### Description of the task:
Copy out the entries below exactly as they stand, but only from the line containing "threshold it can" through the line containing "Definition py_min (a".

### Task data:
Segment Open

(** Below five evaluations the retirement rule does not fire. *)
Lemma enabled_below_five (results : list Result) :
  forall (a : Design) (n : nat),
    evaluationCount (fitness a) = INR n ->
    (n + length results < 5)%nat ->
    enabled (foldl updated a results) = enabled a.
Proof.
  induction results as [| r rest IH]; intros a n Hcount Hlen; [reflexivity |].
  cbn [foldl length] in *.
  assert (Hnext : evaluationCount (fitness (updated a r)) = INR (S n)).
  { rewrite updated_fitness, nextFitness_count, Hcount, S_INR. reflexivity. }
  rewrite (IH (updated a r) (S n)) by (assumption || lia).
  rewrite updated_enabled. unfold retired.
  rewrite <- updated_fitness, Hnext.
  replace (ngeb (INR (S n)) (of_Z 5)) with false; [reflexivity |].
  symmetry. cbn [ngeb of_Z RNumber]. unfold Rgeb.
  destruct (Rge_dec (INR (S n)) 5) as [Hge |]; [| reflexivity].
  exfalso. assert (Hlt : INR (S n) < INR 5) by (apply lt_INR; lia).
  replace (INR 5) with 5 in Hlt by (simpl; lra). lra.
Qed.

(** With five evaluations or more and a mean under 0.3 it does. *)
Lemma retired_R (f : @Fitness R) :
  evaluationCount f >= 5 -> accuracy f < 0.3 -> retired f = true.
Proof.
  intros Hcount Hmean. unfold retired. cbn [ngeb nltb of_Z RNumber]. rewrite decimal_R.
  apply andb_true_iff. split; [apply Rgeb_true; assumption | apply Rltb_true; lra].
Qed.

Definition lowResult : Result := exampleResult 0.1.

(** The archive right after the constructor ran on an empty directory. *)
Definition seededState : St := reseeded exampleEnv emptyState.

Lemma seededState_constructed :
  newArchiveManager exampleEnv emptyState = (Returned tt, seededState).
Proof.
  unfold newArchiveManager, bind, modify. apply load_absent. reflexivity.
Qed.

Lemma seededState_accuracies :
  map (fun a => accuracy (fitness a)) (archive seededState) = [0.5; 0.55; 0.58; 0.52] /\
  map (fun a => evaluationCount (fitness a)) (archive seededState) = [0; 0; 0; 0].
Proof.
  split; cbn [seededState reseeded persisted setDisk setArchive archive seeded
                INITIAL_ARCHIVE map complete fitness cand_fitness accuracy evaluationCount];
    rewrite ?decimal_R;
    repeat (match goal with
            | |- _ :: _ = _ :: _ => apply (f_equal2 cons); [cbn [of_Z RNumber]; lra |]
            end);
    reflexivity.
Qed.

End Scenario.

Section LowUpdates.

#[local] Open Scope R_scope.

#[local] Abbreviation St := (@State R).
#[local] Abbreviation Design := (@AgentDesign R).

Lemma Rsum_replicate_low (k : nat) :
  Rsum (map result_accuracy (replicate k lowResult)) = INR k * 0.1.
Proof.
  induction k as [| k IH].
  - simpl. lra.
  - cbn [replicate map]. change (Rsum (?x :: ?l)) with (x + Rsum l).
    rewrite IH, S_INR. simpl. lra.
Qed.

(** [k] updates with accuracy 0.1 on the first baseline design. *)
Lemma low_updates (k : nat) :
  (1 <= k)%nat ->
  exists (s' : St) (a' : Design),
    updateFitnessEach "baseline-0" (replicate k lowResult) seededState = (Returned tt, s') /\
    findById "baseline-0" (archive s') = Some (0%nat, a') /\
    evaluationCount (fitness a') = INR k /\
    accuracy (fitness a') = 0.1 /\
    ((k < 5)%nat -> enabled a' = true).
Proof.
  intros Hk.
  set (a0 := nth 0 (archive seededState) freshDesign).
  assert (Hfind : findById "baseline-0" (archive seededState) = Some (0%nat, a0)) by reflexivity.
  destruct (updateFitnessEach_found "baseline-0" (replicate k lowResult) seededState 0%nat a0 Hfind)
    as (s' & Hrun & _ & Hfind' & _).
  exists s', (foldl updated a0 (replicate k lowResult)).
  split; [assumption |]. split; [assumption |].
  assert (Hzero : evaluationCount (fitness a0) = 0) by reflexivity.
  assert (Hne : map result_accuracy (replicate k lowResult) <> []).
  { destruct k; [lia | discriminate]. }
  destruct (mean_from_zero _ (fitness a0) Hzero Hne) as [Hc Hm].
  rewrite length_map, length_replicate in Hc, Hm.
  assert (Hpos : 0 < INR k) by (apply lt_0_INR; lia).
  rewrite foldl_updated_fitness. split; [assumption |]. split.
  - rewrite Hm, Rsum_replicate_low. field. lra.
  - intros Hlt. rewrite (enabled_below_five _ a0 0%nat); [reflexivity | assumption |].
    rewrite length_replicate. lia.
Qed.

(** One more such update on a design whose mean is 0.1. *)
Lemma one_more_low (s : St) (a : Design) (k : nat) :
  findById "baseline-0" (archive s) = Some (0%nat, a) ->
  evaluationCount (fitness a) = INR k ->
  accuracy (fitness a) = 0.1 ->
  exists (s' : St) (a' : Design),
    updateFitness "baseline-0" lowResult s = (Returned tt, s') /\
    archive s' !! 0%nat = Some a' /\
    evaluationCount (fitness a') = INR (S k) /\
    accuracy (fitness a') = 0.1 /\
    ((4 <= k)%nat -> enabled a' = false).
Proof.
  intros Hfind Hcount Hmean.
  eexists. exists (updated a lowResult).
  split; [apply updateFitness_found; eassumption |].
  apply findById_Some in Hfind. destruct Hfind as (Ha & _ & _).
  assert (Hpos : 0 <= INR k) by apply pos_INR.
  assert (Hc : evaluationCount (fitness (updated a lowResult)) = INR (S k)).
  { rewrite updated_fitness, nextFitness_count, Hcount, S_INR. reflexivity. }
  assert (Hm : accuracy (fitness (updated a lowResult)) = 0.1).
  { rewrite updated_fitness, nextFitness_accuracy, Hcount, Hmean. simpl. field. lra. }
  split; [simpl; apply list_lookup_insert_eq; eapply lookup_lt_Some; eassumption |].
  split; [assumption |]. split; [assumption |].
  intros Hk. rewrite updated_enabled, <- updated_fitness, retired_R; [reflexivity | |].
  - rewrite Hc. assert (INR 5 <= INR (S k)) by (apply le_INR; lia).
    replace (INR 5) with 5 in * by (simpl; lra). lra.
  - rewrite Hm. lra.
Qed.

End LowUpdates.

Segment Closed
Segment Open

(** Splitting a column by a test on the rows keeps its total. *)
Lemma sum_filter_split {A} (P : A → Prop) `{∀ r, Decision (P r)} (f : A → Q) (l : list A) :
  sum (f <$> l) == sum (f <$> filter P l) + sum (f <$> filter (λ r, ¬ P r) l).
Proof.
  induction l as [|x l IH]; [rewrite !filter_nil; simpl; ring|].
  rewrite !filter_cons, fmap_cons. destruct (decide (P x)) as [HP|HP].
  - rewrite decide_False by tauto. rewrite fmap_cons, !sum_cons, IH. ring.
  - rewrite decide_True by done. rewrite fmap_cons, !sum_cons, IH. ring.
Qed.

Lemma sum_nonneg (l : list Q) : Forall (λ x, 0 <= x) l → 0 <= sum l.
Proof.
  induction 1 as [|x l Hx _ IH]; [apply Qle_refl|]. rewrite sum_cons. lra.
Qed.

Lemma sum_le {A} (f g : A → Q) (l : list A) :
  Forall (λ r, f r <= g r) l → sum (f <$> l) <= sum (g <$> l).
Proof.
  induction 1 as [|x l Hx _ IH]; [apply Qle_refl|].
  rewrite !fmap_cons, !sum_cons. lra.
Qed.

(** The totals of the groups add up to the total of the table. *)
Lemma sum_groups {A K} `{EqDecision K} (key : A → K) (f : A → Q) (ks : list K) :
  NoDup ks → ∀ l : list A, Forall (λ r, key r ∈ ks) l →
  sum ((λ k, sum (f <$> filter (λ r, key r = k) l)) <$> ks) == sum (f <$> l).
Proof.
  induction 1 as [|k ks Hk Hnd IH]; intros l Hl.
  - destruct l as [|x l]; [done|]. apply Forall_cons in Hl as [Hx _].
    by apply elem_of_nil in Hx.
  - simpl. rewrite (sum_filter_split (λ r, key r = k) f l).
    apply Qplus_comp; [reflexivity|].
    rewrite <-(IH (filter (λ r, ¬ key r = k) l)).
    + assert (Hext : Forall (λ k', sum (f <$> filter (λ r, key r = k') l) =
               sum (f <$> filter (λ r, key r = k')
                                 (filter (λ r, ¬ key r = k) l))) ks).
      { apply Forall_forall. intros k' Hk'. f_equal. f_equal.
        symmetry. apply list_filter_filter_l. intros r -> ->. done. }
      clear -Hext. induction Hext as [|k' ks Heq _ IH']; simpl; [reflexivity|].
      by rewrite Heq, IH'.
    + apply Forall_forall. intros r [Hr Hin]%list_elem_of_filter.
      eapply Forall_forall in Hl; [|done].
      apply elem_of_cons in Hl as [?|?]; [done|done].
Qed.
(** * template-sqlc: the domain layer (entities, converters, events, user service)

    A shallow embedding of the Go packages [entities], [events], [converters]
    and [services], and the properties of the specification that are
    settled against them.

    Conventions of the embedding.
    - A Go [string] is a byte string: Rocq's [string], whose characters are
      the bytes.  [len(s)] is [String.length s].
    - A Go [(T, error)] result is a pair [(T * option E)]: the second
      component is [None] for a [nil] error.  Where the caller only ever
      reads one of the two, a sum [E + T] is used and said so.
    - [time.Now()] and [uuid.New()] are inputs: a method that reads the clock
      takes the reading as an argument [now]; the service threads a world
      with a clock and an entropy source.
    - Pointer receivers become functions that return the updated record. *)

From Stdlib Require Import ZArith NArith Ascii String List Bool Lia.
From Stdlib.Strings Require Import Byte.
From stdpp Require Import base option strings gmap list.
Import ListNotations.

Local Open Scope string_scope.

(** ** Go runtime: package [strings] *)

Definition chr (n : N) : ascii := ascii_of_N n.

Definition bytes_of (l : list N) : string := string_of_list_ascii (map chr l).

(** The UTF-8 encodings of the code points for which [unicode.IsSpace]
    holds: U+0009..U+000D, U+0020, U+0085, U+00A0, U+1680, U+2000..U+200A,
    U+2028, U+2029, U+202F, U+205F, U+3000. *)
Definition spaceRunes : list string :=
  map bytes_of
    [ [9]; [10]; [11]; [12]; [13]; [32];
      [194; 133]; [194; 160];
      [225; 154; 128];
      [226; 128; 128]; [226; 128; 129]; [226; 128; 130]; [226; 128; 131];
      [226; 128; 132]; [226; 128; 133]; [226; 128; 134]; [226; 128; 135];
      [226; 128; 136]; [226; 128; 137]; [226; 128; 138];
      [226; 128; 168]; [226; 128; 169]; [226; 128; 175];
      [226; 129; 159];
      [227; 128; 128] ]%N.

Segment Closed
Segment Open

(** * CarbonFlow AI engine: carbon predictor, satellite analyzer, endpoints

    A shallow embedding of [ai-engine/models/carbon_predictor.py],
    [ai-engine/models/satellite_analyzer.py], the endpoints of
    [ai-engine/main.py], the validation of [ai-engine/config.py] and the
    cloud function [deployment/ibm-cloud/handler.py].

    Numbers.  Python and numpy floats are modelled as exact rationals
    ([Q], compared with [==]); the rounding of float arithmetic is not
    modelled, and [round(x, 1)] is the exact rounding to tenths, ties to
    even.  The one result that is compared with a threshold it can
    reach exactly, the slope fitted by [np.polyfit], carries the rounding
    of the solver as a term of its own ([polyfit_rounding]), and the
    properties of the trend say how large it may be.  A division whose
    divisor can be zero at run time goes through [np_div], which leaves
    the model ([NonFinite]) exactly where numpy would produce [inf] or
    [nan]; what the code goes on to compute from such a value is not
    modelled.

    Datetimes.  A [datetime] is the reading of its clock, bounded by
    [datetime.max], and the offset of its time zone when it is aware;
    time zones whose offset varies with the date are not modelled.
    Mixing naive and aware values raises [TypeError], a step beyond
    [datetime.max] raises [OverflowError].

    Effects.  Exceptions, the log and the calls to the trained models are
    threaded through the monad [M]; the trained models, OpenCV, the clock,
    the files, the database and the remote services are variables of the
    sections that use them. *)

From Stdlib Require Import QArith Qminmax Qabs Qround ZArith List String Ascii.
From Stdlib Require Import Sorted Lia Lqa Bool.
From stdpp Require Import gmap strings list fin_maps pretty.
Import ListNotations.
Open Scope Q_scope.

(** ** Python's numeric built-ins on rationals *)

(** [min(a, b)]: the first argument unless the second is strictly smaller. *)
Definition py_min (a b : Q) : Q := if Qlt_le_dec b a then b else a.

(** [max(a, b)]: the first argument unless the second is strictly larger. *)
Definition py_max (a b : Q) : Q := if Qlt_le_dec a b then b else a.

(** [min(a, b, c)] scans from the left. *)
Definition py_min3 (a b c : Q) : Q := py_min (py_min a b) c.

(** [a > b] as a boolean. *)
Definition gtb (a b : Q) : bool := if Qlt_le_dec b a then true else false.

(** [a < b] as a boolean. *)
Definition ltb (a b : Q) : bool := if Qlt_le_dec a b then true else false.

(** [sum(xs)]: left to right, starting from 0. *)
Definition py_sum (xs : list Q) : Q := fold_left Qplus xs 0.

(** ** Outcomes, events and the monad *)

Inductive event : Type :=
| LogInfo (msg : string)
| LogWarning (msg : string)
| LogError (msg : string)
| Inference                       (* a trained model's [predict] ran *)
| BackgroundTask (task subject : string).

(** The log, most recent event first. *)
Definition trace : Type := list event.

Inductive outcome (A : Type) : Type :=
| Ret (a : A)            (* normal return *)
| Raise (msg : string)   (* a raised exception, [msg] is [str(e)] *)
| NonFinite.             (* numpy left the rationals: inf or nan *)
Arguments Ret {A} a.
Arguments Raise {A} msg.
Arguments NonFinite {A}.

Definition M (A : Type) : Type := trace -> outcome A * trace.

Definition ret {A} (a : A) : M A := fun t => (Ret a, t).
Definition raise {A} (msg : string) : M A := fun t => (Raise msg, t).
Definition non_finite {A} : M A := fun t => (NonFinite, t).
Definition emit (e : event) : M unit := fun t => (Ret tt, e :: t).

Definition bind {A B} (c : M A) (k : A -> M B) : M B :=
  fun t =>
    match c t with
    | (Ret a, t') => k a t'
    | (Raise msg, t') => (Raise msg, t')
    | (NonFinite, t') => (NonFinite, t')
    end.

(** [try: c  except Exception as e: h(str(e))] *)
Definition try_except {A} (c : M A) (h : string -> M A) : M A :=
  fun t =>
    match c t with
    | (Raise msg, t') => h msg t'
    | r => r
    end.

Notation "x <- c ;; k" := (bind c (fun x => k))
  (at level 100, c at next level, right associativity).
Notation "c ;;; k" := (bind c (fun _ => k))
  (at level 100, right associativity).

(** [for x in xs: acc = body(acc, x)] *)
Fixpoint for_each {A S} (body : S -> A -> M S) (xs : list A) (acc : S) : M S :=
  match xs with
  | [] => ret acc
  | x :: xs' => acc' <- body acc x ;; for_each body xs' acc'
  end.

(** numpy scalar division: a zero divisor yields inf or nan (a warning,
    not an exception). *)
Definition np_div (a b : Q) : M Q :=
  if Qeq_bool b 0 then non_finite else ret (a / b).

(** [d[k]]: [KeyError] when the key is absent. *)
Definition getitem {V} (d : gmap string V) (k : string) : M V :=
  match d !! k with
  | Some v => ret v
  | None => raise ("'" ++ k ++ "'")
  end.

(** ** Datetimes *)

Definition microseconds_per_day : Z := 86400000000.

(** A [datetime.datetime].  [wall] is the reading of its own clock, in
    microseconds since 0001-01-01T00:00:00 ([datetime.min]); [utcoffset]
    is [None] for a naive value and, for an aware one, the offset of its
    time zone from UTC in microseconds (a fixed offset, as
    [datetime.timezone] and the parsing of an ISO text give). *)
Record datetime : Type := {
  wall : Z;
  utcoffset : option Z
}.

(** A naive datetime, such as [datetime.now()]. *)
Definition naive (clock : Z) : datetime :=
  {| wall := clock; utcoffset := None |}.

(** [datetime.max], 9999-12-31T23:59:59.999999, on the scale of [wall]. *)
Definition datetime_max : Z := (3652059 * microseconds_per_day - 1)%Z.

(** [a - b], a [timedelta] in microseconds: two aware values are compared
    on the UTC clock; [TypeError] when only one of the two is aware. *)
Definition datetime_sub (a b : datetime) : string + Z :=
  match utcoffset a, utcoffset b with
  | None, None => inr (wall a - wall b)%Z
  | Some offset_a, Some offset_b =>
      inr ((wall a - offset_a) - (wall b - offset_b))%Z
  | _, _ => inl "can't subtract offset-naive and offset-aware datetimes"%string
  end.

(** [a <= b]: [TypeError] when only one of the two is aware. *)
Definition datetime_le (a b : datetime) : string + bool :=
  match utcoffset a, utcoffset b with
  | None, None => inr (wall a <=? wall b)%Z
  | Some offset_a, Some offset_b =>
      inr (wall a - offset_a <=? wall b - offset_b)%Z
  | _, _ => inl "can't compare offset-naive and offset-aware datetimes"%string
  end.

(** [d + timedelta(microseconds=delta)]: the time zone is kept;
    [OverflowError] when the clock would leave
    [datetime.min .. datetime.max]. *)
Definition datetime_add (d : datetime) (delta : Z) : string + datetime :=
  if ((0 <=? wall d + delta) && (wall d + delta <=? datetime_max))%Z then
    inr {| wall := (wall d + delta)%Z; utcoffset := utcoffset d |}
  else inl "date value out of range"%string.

Segment Closed

### Answer below:
    even.  The one result that is compared with a threshold it can
    reach exactly, the slope fitted by [np.polyfit], carries the rounding
    of the solver as a term of its own ([polyfit_rounding]), and the
    properties of the trend say how large it may be.  A division whose
    divisor can be zero at run time goes through [np_div], which leaves
    the model ([NonFinite]) exactly where numpy would produce [inf] or
    [nan]; what the code goes on to compute from such a value is not
    modelled.

    Datetimes.  A [datetime] is the reading of its clock, bounded by
    [datetime.max], and the offset of its time zone when it is aware;
    time zones whose offset varies with the date are not modelled.
    Mixing naive and aware values raises [TypeError], a step beyond
    [datetime.max] raises [OverflowError].

    Effects.  Exceptions, the log and the calls to the trained models are
    threaded through the monad [M]; the trained models, OpenCV, the clock,
    the files, the database and the remote services are variables of the
    sections that use them. *)

From Stdlib Require Import QArith Qminmax Qabs Qround ZArith List String Ascii.
From Stdlib Require Import Sorted Lia Lqa Bool.
From stdpp Require Import gmap strings list fin_maps pretty.
Import ListNotations.
Open Scope Q_scope.

(** ** Python's numeric built-ins on rationals *)

(** [min(a, b)]: the first argument unless the second is strictly smaller. *)
Definition py_min (a b : Q) : Q := if Qlt_le_dec b a then b else a.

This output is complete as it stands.